The local daily’s weak condemnation of vigilante justice
A May 25 Omaha World-Herald editorial takes an uneasy stance against vigilante justice in the alleged killing of Mattieo Condoluci. James Fairbanks is facing first-degree murder charges in connection with Condoluci’s death. The editorial headline is bold indeed:
Vigilante justice is wrong; Omaha sex predator’s killer is no hero.
While it is good to see the World-Herald engaging this issue, the editorial needed to unequivocally condemn the killing and urge that anyone charged with a crime, including Fairbanks, is entitled to due process of law, and is innocent until proven guilty in a court of law. With press reports indicating the registry played a role in the alleged killing, the World-Herald could have suggested a simple way to reclaim public safety: take the Nebraska registry website offline and deter vigilantes who want to harm registrants.
Even when the editorial makes a good point:
“So the killing of twice-convicted sex offender Mattieo Condoluci this month in Omaha was wrong … “
… it immediately slides in a reminder that it is understandable that someone would want to kill Condoluci.
“… notwithstanding that his own daughter says children are safer as a result and that she supports probation for the killer. By many accounts, Condoluci was a bad guy. We’re not standing up for him; we’re standing up for the law and for civil order.“
By other accounts, he became a better man after his second conviction. He ran a street ministry, he gave haircuts to the homeless, he was leading a law-abiding life.
People are not divided into two easy categories of good and bad. Good people do bad things and bad people do good things. People who do bad things can turn their lives around. Isn’t that what we want from them? Isn’t that what Condoluci did?
Why is the World-Herald trying to put Mattieo Condoluci’s character on trial?
In an email sent to news outlets and linked in press reports to Fairbanks, the anonymous writer claims to have been triggered to kill by seeing playground equipment … why does the World-Herald encourage readers to interpret innocuous surroundings as sinister?
“While it is for sure creepy that play equipment was in his yard, including a slide and dilapidated playhouse, Douglas County records show that Condoluci didn’t own the home.“
Creepy? Is it really creepy to have playground equipment in the backyard of a rented home? What is definitely creepy is that the World-Herald acknowledges that the home was rented and that renters often don’t control what is in the backyard and yet the photos of the playground equipment still accompany several of the articles about Condoluci available online.
In its weak attempt to condemn vigilante justice, the editorial says,
“Vengeance and the idea of applying instant justice are seductive, but can so easily go wrong.”
When a clear condemnation is critical, “can so easily go wrong” sounds a bit like a hedge that vigilantes can sometimes be right.
Vigilante justice is always wrong, whether the person killed is revered or reviled and called dehumanizing names: a sex predator, a demonstrably reprehensible human being, twice-convicted sex offender, a bad guy, someone who leers at children, creepy—all words and phrases the editorial writer, presumably a careful writer, used. Using those words can result in making sure readers don’t support justice when someone we don’t like is harmed.

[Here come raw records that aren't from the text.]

(* ===== verification/PipeRing.v ===== *)
(** * Pipes: the ring buffer (os/src/fs/pipe.rs)

    A pipe stores its bytes in a ring of [capacity] bytes, spread over pages
    that are allocated when data is written to them and released when the last
    byte in them is consumed.  [head] and [tail] are offsets in the ring;
    [status] tells a full ring from an empty one.

    This file holds [PipeRingBuffer] with its operations; [PipeRingSpec] shows
    that they implement a bounded queue.

    Offsets are below the capacity, which is at most [PIPE_MAX_SIZE], so the
    additions and subtractions of the source do not wrap.  A mutable slice
    that an operation fills from its start is the list of the bytes stored in
    it.  [None] is a panic. *)

From S2P Require Import Prelude SysErr.

Definition DEFAULT_PIPE_CAPACITY : Z := 4096 * 16.
Definition PIPE_BUF : Z := 4096.
Definition PIPE_MAX_SIZE : Z := 1024 * 1024.
Definition PIPE_SIZE_LIMIT : Z := Z.shiftl 1 31.

(** The [static] counters. *)
Record PipeCounters := mkCounters {
  PIPE_BUFFER_CREATE_COUNT : Z;
  PIPE_BUFFER_DROP_COUNT : Z;
  PIPE_PAGE_ALLOC_COUNT : Z;
  PIPE_PAGE_DROP_COUNT : Z;
  PIPE_CURRENT_PAGES : Z;
  PIPE_PEAK_PAGES : Z }.

Abbreviation PipePage := bytes (only parsing).

(** [PipePage::new_zeroed].  The loop on the peak ends with its maximum with
    the current number. *)
Definition new_zeroed (c : PipeCounters) : PipePage * PipeCounters :=
  let current := usize (PIPE_CURRENT_PAGES c + 1) in
  (replicate (Z.to_nat PAGE_SIZE) 0,
   mkCounters (PIPE_BUFFER_CREATE_COUNT c) (PIPE_BUFFER_DROP_COUNT c)
     (usize (PIPE_PAGE_ALLOC_COUNT c + 1)) (PIPE_PAGE_DROP_COUNT c) current
     (if PIPE_PEAK_PAGES c <? current then current else PIPE_PEAK_PAGES c)).

(** [Drop for PipePage], for [n] pages. *)
Definition drop_pages (n : nat) (c : PipeCounters) : PipeCounters :=
  mkCounters (PIPE_BUFFER_CREATE_COUNT c) (PIPE_BUFFER_DROP_COUNT c)
    (PIPE_PAGE_ALLOC_COUNT c) (usize (PIPE_PAGE_DROP_COUNT c + Z.of_nat n))
    (usize (PIPE_CURRENT_PAGES c - Z.of_nat n)) (PIPE_PEAK_PAGES c).

Inductive RingBufferStatus := Full | Empty | Normal.

#[export] Instance RingBufferStatus_eq_dec : EqDecision RingBufferStatus.
Proof. solve_decision. Defined.

Record PipeRingBuffer := mkRing {
  pages : list (option PipePage);
  capacity : Z;
  head : Z;
  tail : Z;
  status : RingBufferStatus;
  read_end_open : bool;
  write_end_open : bool;
  read_waiters : list Z;
  write_waiters : list Z;
  poll_waiters : list Z }.

Section RingSetters.
Context (r : PipeRingBuffer).
Definition with_pages v := mkRing v (capacity r) (head r) (tail r) (status r)
  (read_end_open r) (write_end_open r) (read_waiters r) (write_waiters r) (poll_waiters r).
Definition with_head h s := mkRing (pages r) (capacity r) h (tail r) s
  (read_end_open r) (write_end_open r) (read_waiters r) (write_waiters r) (poll_waiters r).
Definition with_tail t s := mkRing (pages r) (capacity r) (head r) t s
  (read_end_open r) (write_end_open r) (read_waiters r) (write_waiters r) (poll_waiters r).
Definition with_ends ro wo := mkRing (pages r) (capacity r) (head r) (tail r) (status r)
  ro wo (read_waiters r) (write_waiters r) (poll_waiters r).
Definition with_read_waiters v := mkRing (pages r) (capacity r) (head r) (tail r) (status r)
  (read_end_open r) (write_end_open r) v (write_waiters r) (poll_waiters r).
Definition with_write_waiters v := mkRing (pages r) (capacity r) (head r) (tail r) (status r)
  (read_end_open r) (write_end_open r) (read_waiters r) v (poll_waiters r).
Definition with_poll_waiters v := mkRing (pages r) (capacity r) (head r) (tail r) (status r)
  (read_end_open r) (write_end_open r) (read_waiters r) (write_waiters r) v.
End RingSetters.

(** [PipeRingBuffer::new], with the counter it increments. *)
Definition ring_new (c : PipeCounters) : PipeRingBuffer * PipeCounters :=
  (mkRing [] DEFAULT_PIPE_CAPACITY 0 0 Empty false false [] [] [],
   mkCounters (usize (PIPE_BUFFER_CREATE_COUNT c + 1)) (PIPE_BUFFER_DROP_COUNT c)
     (PIPE_PAGE_ALLOC_COUNT c) (PIPE_PAGE_DROP_COUNT c) (PIPE_CURRENT_PAGES c) (PIPE_PEAK_PAGES c)).

Definition page_count_for (capacity : Z) : Z := (capacity + PAGE_SIZE - 1) / PAGE_SIZE.

(** [pages.resize_with(page_count, || None)] if there are fewer slots. *)
Definition ensure_page_slots (ps : list (option PipePage)) (capacity : Z) : list (option PipePage) :=
  let page_count := Z.to_nat (page_count_for capacity) in
  if (length ps <? page_count)%nat then ps ++ replicate (page_count - length ps) None else ps.

(** The slots with the page of [offset] present, and its index. *)
Definition ensure_page_mut (ps : list (option PipePage)) (capacity offset : Z) (c : PipeCounters)
  : option (list (option PipePage) * PipePage * PipeCounters) :=
  let ps := ensure_page_slots ps capacity in
  let page_idx := Z.to_nat (offset / PAGE_SIZE) in
  match ps !! page_idx with
  | None => None
  | Some (Some page) => Some (ps, page, c)
  | Some None => let '(page, c) := new_zeroed c in Some (<[page_idx := Some page]> ps, page, c)
  end.

(** [ensure_page_mut(offset)[page_off..page_off + len].copy_from_slice(src)]. *)
Definition write_stored (ps : list (option PipePage)) (capacity offset : Z) (src : bytes) (c : PipeCounters)
  : option (list (option PipePage) * PipeCounters) :=
  match ensure_page_mut ps capacity offset c with
  | None => None
  | Some (ps, page, c) =>
      Some (<[Z.to_nat (offset / PAGE_SIZE) := Some (splice (Z.to_nat (offset mod PAGE_SIZE)) src page)]> ps, c)
  end.

(** [write_stored_byte_to]: the same for one byte. *)
Definition write_stored_byte_to (ps : list (option PipePage)) (capacity offset byte : Z) (c : PipeCounters)
  : option (list (option PipePage) * PipeCounters) := write_stored ps capacity offset [byte] c.

Definition read_stored_byte (ps : list (option PipePage)) (offset : Z) : Z :=
  match ps !! Z.to_nat (offset / PAGE_SIZE) with
  | Some (Some page) => byte_at (Z.to_nat (offset mod PAGE_SIZE)) page
  | _ => 0
  end.

Definition page_contains_readable_data (r : PipeRingBuffer) (page_idx : Z) : bool :=
  match status r with
  | Empty => false
  | Full => true
  | Normal =>
      let page_start := page_idx * PAGE_SIZE in
      let page_end := Z.min (page_start + PAGE_SIZE) (capacity r) in
      if page_end <=? page_start then false
      else if head r <? tail r then (page_start <? tail r) && (head r <? page_end)
      else (head r <? page_end) || (page_start <? tail r)
  end.

(** The number of pages in a vector of slots: what dropping it drops. *)
Definition held (ps : list (option PipePage)) : nat := length (omap id ps).

Definition reclaim_consumed_pages (r : PipeRingBuffer) (c : PipeCounters) : PipeRingBuffer * PipeCounters :=
  let ps := if bool_decide (status r = Empty) then []
            else imap (fun page_idx page =>
                         if page_contains_readable_data r (Z.of_nat page_idx) then page else None) (pages r) in
  (with_pages r ps, drop_pages (held (pages r) - held ps) c).

Definition available_read (r : PipeRingBuffer) : Z :=
  if bool_decide (status r = Empty) then 0
  else if head r <? tail r then tail r - head r
  else tail r + capacity r - head r.

Definition available_write (r : PipeRingBuffer) : Z :=
  if bool_decide (status r = Full) then 0 else capacity r - available_read r.

Definition contiguous_read_len (r : PipeRingBuffer) : Z :=
  if bool_decide (status r = Empty) then 0
  else if head r <? tail r then tail r - head r
  else capacity r - head r.

Definition contiguous_write_len (r : PipeRingBuffer) : Z :=
  if bool_decide (status r = Full) then 0
  else if head r <=? tail r then capacity r - tail r
  else head r - tail r.

(** [copy_len] bytes of the page that holds [offset], zeros if it is absent. *)
Definition page_slice (ps : list (option PipePage)) (offset copy_len : Z) : bytes :=
  let page_off := Z.to_nat (offset mod PAGE_SIZE) in
  match ps !! Z.to_nat (offset / PAGE_SIZE) with
  | Some (Some page) => slice page_off (page_off + Z.to_nat copy_len) page
  | _ => replicate (Z.to_nat copy_len) 0
  end.

(** The loop of [read_slice]; [out] are the [copied] bytes. *)
Fixpoint read_loop (fuel : nat) (target : Z) (out : bytes) (r : PipeRingBuffer) : bytes * PipeRingBuffer :=
  match fuel with
  | O => (out, r)
  | S fuel =>
      let copied := Z.of_nat (length out) in
      if copied <? target then
        let offset := head r in
        let page_off := offset mod PAGE_SIZE in
        let copy_len := Z.min (Z.min (contiguous_read_len r) (PAGE_SIZE - page_off)) (target - copied) in
        if copy_len =? 0 then (out, r)
        else
          let out := out ++ page_slice (pages r) offset copy_len in
          let head := (head r + copy_len) mod capacity r in
          read_loop fuel target out (with_head r head (if head =? tail r then Empty else Normal))
      else (out, r)
  end.

(** [read_slice] into a slice of [len] bytes: the bytes read. *)
Definition read_slice (len : Z) (r : PipeRingBuffer) (c : PipeCounters) : bytes * PipeRingBuffer * PipeCounters :=
  let target := Z.min len (available_read r) in
  let '(out, r) := read_loop (Z.to_nat target) target [] r in
  if (0 <? length out)%nat then let '(r, c) := reclaim_consumed_pages r c in (out, r, c) else (out, r, c).

(** The loop of [peek_slice]. *)
Fixpoint peek_loop (fuel : nat) (target cursor : Z) (out : bytes) (r : PipeRingBuffer) : bytes :=
  match fuel with
  | O => out
  | S fuel =>
      let copied := Z.of_nat (length out) in
      if copied <? target then
        let page_off := cursor mod PAGE_SIZE in
        let contiguous :=
          if bool_decide (status r = Empty) then 0
          else if cursor <? tail r then tail r - cursor
          else capacity r - cursor in
        let copy_len := Z.min (Z.min contiguous (PAGE_SIZE - page_off)) (target - copied) in
        if copy_len =? 0 then out
        else peek_loop fuel target ((cursor + copy_len) mod capacity r) (out ++ page_slice (pages r) cursor copy_len) r
      else out
  end.

Definition peek_slice (len : Z) (r : PipeRingBuffer) : bytes :=
  let target := Z.min len (available_read r) in
  peek_loop (Z.to_nat target) target (head r) [] r.

(** The loop of [write_slice]. *)
Fixpoint write_loop (fuel : nat) (target copied : Z) (src : bytes) (r : PipeRingBuffer) (c : PipeCounters)
  : option (Z * PipeRingBuffer * PipeCounters) :=
  match fuel with
  | O => Some (copied, r, c)
  | S fuel =>
      if copied <? target then
        let offset := tail r in
        let page_off := offset mod PAGE_SIZE in
        let copy_len := Z.min (Z.min (contiguous_write_len r) (PAGE_SIZE - page_off)) (target - copied) in
        if copy_len =? 0 then Some (copied, r, c)
        else
          match write_stored (pages r) (capacity r) offset
                  (slice (Z.to_nat copied) (Z.to_nat (copied + copy_len)) src) c with
          | None => None
          | Some (ps, c) =>
              let tail := (tail r + copy_len) mod capacity r in
              write_loop fuel target (copied + copy_len) src
                (with_tail (with_pages r ps) tail (if tail =? head r then Full else Normal)) c
          end
      else Some (copied, r, c)
  end.

Definition write_slice (src : bytes) (r : PipeRingBuffer) (c : PipeCounters)
  : option (Z * PipeRingBuffer * PipeCounters) :=
  if bool_decide (src = []) then Some (0, r, c)
  else
    let target := Z.min (Z.of_nat (length src)) (available_write r) in
    write_loop (Z.to_nat target) target 0 src r c.

Definition discard_slice (len : Z) (r : PipeRingBuffer) (c : PipeCounters) : Z * PipeRingBuffer * PipeCounters :=
  let drop_len := Z.min len (available_read r) in
  let head := (head r + drop_len) mod capacity r in
  let r := with_head r head (if drop_len =? 0 then status r else if head =? tail r then Empty else Normal) in
  if 0 <? drop_len then let '(r, c) := reclaim_consumed_pages r c in (drop_len, r, c) else (drop_len, r, c).

(** The loop of [resize]: byte [idx] of the contents goes to offset [idx]. *)
Fixpoint resize_loop (idxs : list Z) (r : PipeRingBuffer) (new_capacity : Z) (new_pages : list (option PipePage))
    (c : PipeCounters) : option (list (option PipePage) * PipeCounters) :=
  match idxs with
  | [] => Some (new_pages, c)
  | idx :: idxs =>
      let old_offset := (head r + idx) mod capacity r in
      let byte := read_stored_byte (pages r) old_offset in
      match write_stored_byte_to new_pages new_capacity idx byte c with
      | None => None
      | Some (new_pages, c) => resize_loop idxs r new_capacity new_pages c
      end
  end.

Definition resize (new_capacity : Z) (r : PipeRingBuffer) (c : PipeCounters)
  : option (SysResult Z * PipeRingBuffer * PipeCounters) :=
  let data_len := available_read r in
  if new_capacity <? data_len then Some (Err EBUSY, r, c)
  else
    match resize_loop (seqZ 0 data_len) r new_capacity [] c with
    | None => None
    | Some (new_pages, c) =>
        Some (Ok 0,
              mkRing new_pages new_capacity 0 (data_len mod new_capacity)
                (if data_len =? 0 then Empty else if data_len =? new_capacity then Full else Normal)
                (read_end_open r) (write_end_open r) (read_waiters r) (write_waiters r) (poll_waiters r),
              drop_pages (held (pages r)) c)
    end.

Definition set_read_end (r : PipeRingBuffer) : PipeRingBuffer := with_ends r true (write_end_open r).
Definition set_write_end (r : PipeRingBuffer) : PipeRingBuffer := with_ends r (read_end_open r) true.
Definition close_read_end (r : PipeRingBuffer) (c : PipeCounters) : PipeRingBuffer * PipeCounters :=
  reclaim_consumed_pages (with_head (with_ends r false (write_end_open r)) (tail r) Empty) c.
Definition close_write_end (r : PipeRingBuffer) : PipeRingBuffer := with_ends r (read_end_open r) false.
Definition all_read_ends_closed (r : PipeRingBuffer) : bool := negb (read_end_open r).
Definition all_write_ends_closed (r : PipeRingBuffer) : bool := negb (write_end_open r).

(** [Drop for PipeRingBuffer], then for its pages. *)
Definition drop_ring (r : PipeRingBuffer) (c : PipeCounters) : PipeCounters :=
  drop_pages (held (pages r))
    (mkCounters (PIPE_BUFFER_CREATE_COUNT c) (usize (PIPE_BUFFER_DROP_COUNT c + 1))
      (PIPE_PAGE_ALLOC_COUNT c) (PIPE_PAGE_DROP_COUNT c) (PIPE_CURRENT_PAGES c) (PIPE_PEAK_PAGES c)).

(** ** Wait queues: weak references to tasks, [live] are those that upgrade *)

Definition register_waiter (live : gset Z) (waiters : list Z) (task : Z) : list Z :=
  let waiters := List.filter (fun t => bool_decide (t ∈ live)) waiters in
  if existsb (Z.eqb task) waiters then waiters else waiters ++ [task].

Definition clear_waiter (live : gset Z) (waiters : list Z) (task : Z) : list Z :=
  List.filter (fun t => bool_decide (t ∈ live) && negb (t =? task)) waiters.

Definition take_read_waiters (r : PipeRingBuffer) : PipeRingBuffer * list Z := (with_read_waiters r [], read_waiters r).
Definition take_write_waiters (r : PipeRingBuffer) : PipeRingBuffer * list Z := (with_write_waiters r [], write_waiters r).
Definition take_poll_waiters (r : PipeRingBuffer) : PipeRingBuffer * list Z := (with_poll_waiters r [], poll_waiters r).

Was that the intent?
Vigilante justice is wrong. Murder is wrong.
And while the World-Herald tries to sing a song about the “basic tenets of civilized society,” it ignores the bedrock of criminal justice: the presumption of innocence. James Fairbanks deserves that presumption, as does anyone else facing charges. He does not deserve editorials that encourage readers to assume he is guilty.
The editorial refers to other instances of vigilantes killing people on the registry but fails to make the common-sense suggestion to take the Nebraska registry website offline until passions have subsided. Those who are on the registry and their family members are at risk until editorial writers, elected officials, faith leaders and others who believe in justice are willing to stand up for them. They are at risk until those same voices condemn the Nebraska state government scheme, the registry, that enables harassment of and discrimination against nearly 6,000 people in our communities.
The evidence is clear: The registry does not improve public safety or reduce re-offense. Even with a registry that promises to improve public safety, Nebraska still sees plenty of new arrests for sex crimes. Most sex crimes are committed by someone not on the registry, as the World-Herald could easily confirm by going through its own articles about sex offenses. Instead of pointing out the rare cases where someone on the registry commits a new sex offense, ask why the registry did not prevent that new crime?
The facts in this case are not established yet but it is better to err on the side of caution and take the registry website offline. When a registrant was killed in Maine in 2006, the registry was taken down as a preventive measure against copycat killings. Nebraska officials should be just as concerned about that possibility here.
The Nebraska sex offense registry is long overdue for a close look. Does it protect anyone or does it enable harm?
It’s time for legislative and community leaders to rethink the registry.